本研究旨在阐明核蛋白1（Nupr1）在胰腺肿瘤发生中的作用。以Pdx-1-cre;LSL-KrasG12D小鼠为模型，我们发现：与形成多处胰腺上皮内瘤变（pancreatic intraepithelial neoplasia，PanIN）病灶的KrasG12D小鼠胰腺不同，KrasG12D;Nupr1KO小鼠胰腺未出现此类病变，提示Nupr1对PanIN形成至关重要。体外实验中，MiaPaCa2细胞在营养匮乏条件下会激活Nupr1的表达，且该表达对细胞存活不可或缺。机制层面，Nupr1通过一条依赖于RelB→IER3的非经典通路抑制细胞凋亡，从而保护细胞免受应激诱导的死亡，且该过程不依赖经典的RelA介导的核因子κB（NF-κB）通路激活。与上述发现一致，我们在KrasG12D小鼠胰腺的PanIN病灶中检测到Nupr1、RelB及IER3蛋白共表达。此外，胰腺特异性敲除Relb的KrasG12D;RelbΔpanc小鼠的PanIN发育进程延迟，且未检测到IER3表达，进一步验证了该通路在体内的生物学意义。

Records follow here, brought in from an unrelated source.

Definition reclosed (i : PlanItem) : PlanItem := (reclose_item i).1.
Definition reclose_fields (i : PlanItem) : Fields :=
  let f := fields i in
  if f_reopened f && bool_decide (nullish (f_waitFor f) EmptyString = EmptyString) && negb (bool_decide (length (children i) = O)) && negb (existsb open_item (map reclosed (children i)))
  then set_status Done false f else f.
Lemma reclosed_unfold f ch : reclosed (Item f ch) = Item (reclose_fields (Item f ch)) (map reclosed ch).
Proof.
  unfold reclosed, reclose_fields. cbn [reclose_item fields children]. rewrite map_map, length_map. by destruct (_ && _).
Qed.
Lemma reclose_fst p : (reclose p).1 = map reclosed p.
Proof. unfold reclose. cbn. by rewrite map_map. Qed.
Lemma reclose_none p : (reclose p).2 = [] -> map reclosed p = p.
Proof.
  assert (forall l, Forall (fun i => (reclose_item i).2 = [] -> reclosed i = i) l -> flat_map snd (map reclose_item l) = [] -> map reclosed l = l) as Hl.
  { induction 1 as [|c l Hc _ IHl]; [done|]. cbn [map flat_map]. intros [H1 H2]%app_nil. by rewrite Hc, IHl. }
  apply Hl. apply Forall_forall. intros i _. induction i as [f ch IH] using PlanItem_nested. unfold reclosed. cbn [reclose_item].
  destruct (_ && _) eqn:E; cbn [fst snd]; [by intros [_ ?]%app_nil|]. intros Hc. rewrite map_map. f_equal. by apply Hl.
Qed.
Lemma reclosed_nodes l : nodes (map reclosed l) = map reclosed (nodes l).
Proof. apply (under_map_nodes reclosed reclose_fields), reclosed_unfold. Qed.
Lemma reclose_fields_or i : reclose_fields i = fields i \/
  reclose_fields i = set_status Done false (fields i) /\ f_reopened (fields i) = true /\ existsb open_item (map reclosed (children i)) = false.
Proof.
  unfold reclose_fields. destruct (_ && _) eqn:E; [|by left]. right. split; [done|]. simp_ok. done.
Qed.
Lemma reclosed_ids l : ids (map reclosed l) = ids l.
Proof. apply (map_ids reclosed reclose_fields); [apply reclosed_unfold|]. intros i. by destruct (reclose_fields_or i) as [->|(-> & _)]. Qed.
Lemma tmap_ids g l : (forall f, f_id (g f) = f_id f) -> ids (map (tmap g) l) = ids l.
Proof. intros Hg. apply (map_ids (tmap g) (fun i => g (fields i))); [done|]. intros i. apply Hg. Qed.

(** ** Ids *)

Definition kind_top (k : IdKind) (t : Ids) : Z := match k with P => t.1 | T => t.2 end.
Lemma id_number_of k n : 0 <= n -> id_number (String.String (kind_char k) (string_of_Z n)) = Some (k, n).
Proof.
  intros Hn. destruct (string_of_Z_digits n Hn) as (H1 & H2 & H3). unfold id_number, to_chars in *. cbn [String.list_ascii_of_string].
  destruct (String.list_ascii_of_string (string_of_Z n)) as [|d r]; [done|]. rewrite H1, H2. by destruct k.
Qed.
Lemma newId_number k t : 0 <= kind_top k t -> id_number (newId k t).1 = Some (k, kind_top k t + 1).
Proof. intros Hk. destruct k; cbn [newId kind_top fst] in *; apply id_number_of; lia. Qed.

(** [t] counts past every id of the list. *)
Definition past (t : Ids) (l : list string) : Prop := forall id k n, id ∈ l -> id_number id = Some (k, n) -> n <= kind_top k t.
Definition ids_le (a b : Ids) : Prop := a.1 <= b.1 /\ a.2 <= b.2.

Lemma see_le t id : ids_le t (see t id).
Proof. unfold see, ids_le. destruct (id_number id) as [[[] n]|]; cbn; lia. Qed.
Lemma seen l : forall t, ids_le t (fold_left see l t) /\ past (fold_left see l t) l.
Proof.
  induction l as [|x l IH]; intros t; cbn [fold_left]; [split; [unfold ids_le; lia|by intros ? ? ? ?%elem_of_nil]|].
  destruct (IH (see t x)) as [[H1 H1'] H2]. pose proof (see_le t x) as [H3 H3']. split; [unfold ids_le in *; lia|].
  intros id k n [->|Hin]%elem_of_cons Hn; [|by apply (H2 id)]. unfold see in *. rewrite Hn in *. destruct k; cbn in *; lia.
Qed.
Lemma idsTop_past b : past (idsTop b) (ids (plan b) ++ map t_id (todos b)) /\ ids_le (nullish (lastIds b) (0, 0)) (idsTop b).
Proof. unfold idsTop. destruct (seen (ids (plan b) ++ map t_id (todos b)) (nullish (lastIds b) (0, 0))). done. Qed.

Lemma newId_fresh k t l : 0 <= kind_top k t -> past t l -> (newId k t).1 ∉ l.
Proof. intros Hk Hp Hin. specialize (Hp _ k _ Hin (newId_number k t Hk)). lia. Qed.

(** ** Where a node sits *)

Lemma shared_id l i j id : NoDup (ids l) -> i ∈ l -> j ∈ l -> id ∈ ids [i] -> id ∈ ids [j] -> i = j.
Proof.
  induction l as [|k l IH]; [by intros _ ?%elem_of_nil|]. rewrite ids_cons. intros (_ & Hdis & Hl)%NoDup_app Hi Hj Hii Hij.
  assert (forall z, z ∈ l -> id ∈ ids [z] -> id ∈ ids l) as Hin.
  { intros z Hz Hid. apply ids_elem in Hid as (y & Hy & Hid). apply ids_elem. exists y. split; [|done]. apply nodes_elem in Hy as (? & ->%list_elem_of_singleton & Hy). apply nodes_elem. by exists z. }
  apply elem_of_cons in Hi as [->|Hi], Hj as [->|Hj]; [done| | |by apply IH].
  - destruct (Hdis id); [done|by apply (Hin j)].
  - destruct (Hdis id); [done|by apply (Hin i)].
Qed.
Lemma under_smaller x y : x ∈ under y -> x = y \/ (length (under x) < length (under y))%nat.
Proof.
  induction y as [f ch IH] using PlanItem_nested. rewrite under_unfold. intros [->|Hx]%elem_of_cons; [by left|]. right. cbn [length].
  apply nodes_elem in Hx as (c & Hc & Hx). assert (length (under x) <= length (under c))%nat.
  { rewrite Forall_forall in IH. destruct (IH c Hc Hx) as [->|]; lia. }
  assert (length (under c) <= length (nodes ch))%nat; [|lia]. apply list_elem_of_split in Hc as (l1 & l2 & ->). rewrite nodes_app, nodes_cons, !length_app. lia.
Qed.
Lemma iid_under x i : x ∈ under i -> iid x ∈ ids [i].
Proof. intros Hx. apply iid_in, nodes_elem. exists i. split; [by left|done]. Qed.

(** What holds a node is the node or above it. *)
Lemma chain_holds l up p x : chain l up p -> NoDup (ids l) -> x ∈ nodes l -> p ∈ under x -> x = p \/ x ∈ up.
Proof.
  intros Hc. revert x. induction Hc as [l p Hp|l a up p Ha Hc IH]; intros x Hnd (i & Hi & Hxi)%nodes_elem Hpx.
  - assert (i = p) as ->. { apply (shared_id l i p (iid p)); [done|done|done|by apply iid_under; eapply under_trans|apply iid_under, under_self]. }
    left. destruct (under_smaller x p Hxi); [done|]. destruct (under_smaller p x Hpx) as [->|]; [done|lia].
  - assert (p ∈ under a) as Hpa.
    { destruct a as [f ch]. right. apply (chain_nodes _ _ _ Hc). apply elem_of_app. right. by left. }
    assert (i = a) as ->. { apply (shared_id l i a (iid p)); [done|done|done|by apply iid_under; eapply under_trans|by apply iid_under]. }
    destruct a as [f ch]. rewrite under_unfold in Hxi. apply elem_of_cons in Hxi as [->|Hxi]; [right; by left|].
    destruct (IH x) as [?|?]; [|done|done|by left|right; by right].
    assert (NoDup (ids [Item f ch])) as Hnd' by (apply (NoDup_ids_under _ l); [done|by apply nodes_self]). rewrite ids_item in Hnd'. by apply NoDup_cons in Hnd' as [_ ?].
Qed.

因此，有效的PanIN形成依赖于Nupr1与RelB的表达，且可能涉及IER3的参与。最后，我们发现胰腺导管腺癌（PDAC）患者中，Nupr1、RelB与IER3的表达水平与不良预后显著相关。综上，我们的研究揭示了一条全新的应激相关通路，该通路需要Nupr1→RelB→IER3的功能协同参与胰腺KrasG12D介导的转化过程，加深了我们对胰腺癌变早期分子机制的理解。鉴于Nupr1属于具有转录辅因子活性的高迁移率族（HMG）家族染色质重塑因子，其可通过激活促存活基因的表达，在营养匮乏的微环境中提升细胞存活能力。此外，考虑到介导营养匮乏应激下细胞存活的Nupr1信号通路依赖RelB而非RelA/p65，我们提出假说：这两种NF-κB转录因子可调控不同的基因集，其中关键的促存活基因仅由RelB介导激活。为验证该假说，我们采用Affymetrix基因芯片技术，对分别转染siCtrl或siNupr1、并在Earle平衡盐溶液（EBSS）中培养3、6或9小时的胰腺癌细胞进行分析；同时也对转染siRelB、siRelA/p65或siCtrl、并在EBSS或模拟转染组（Mock）中培养9小时的细胞进行了检测。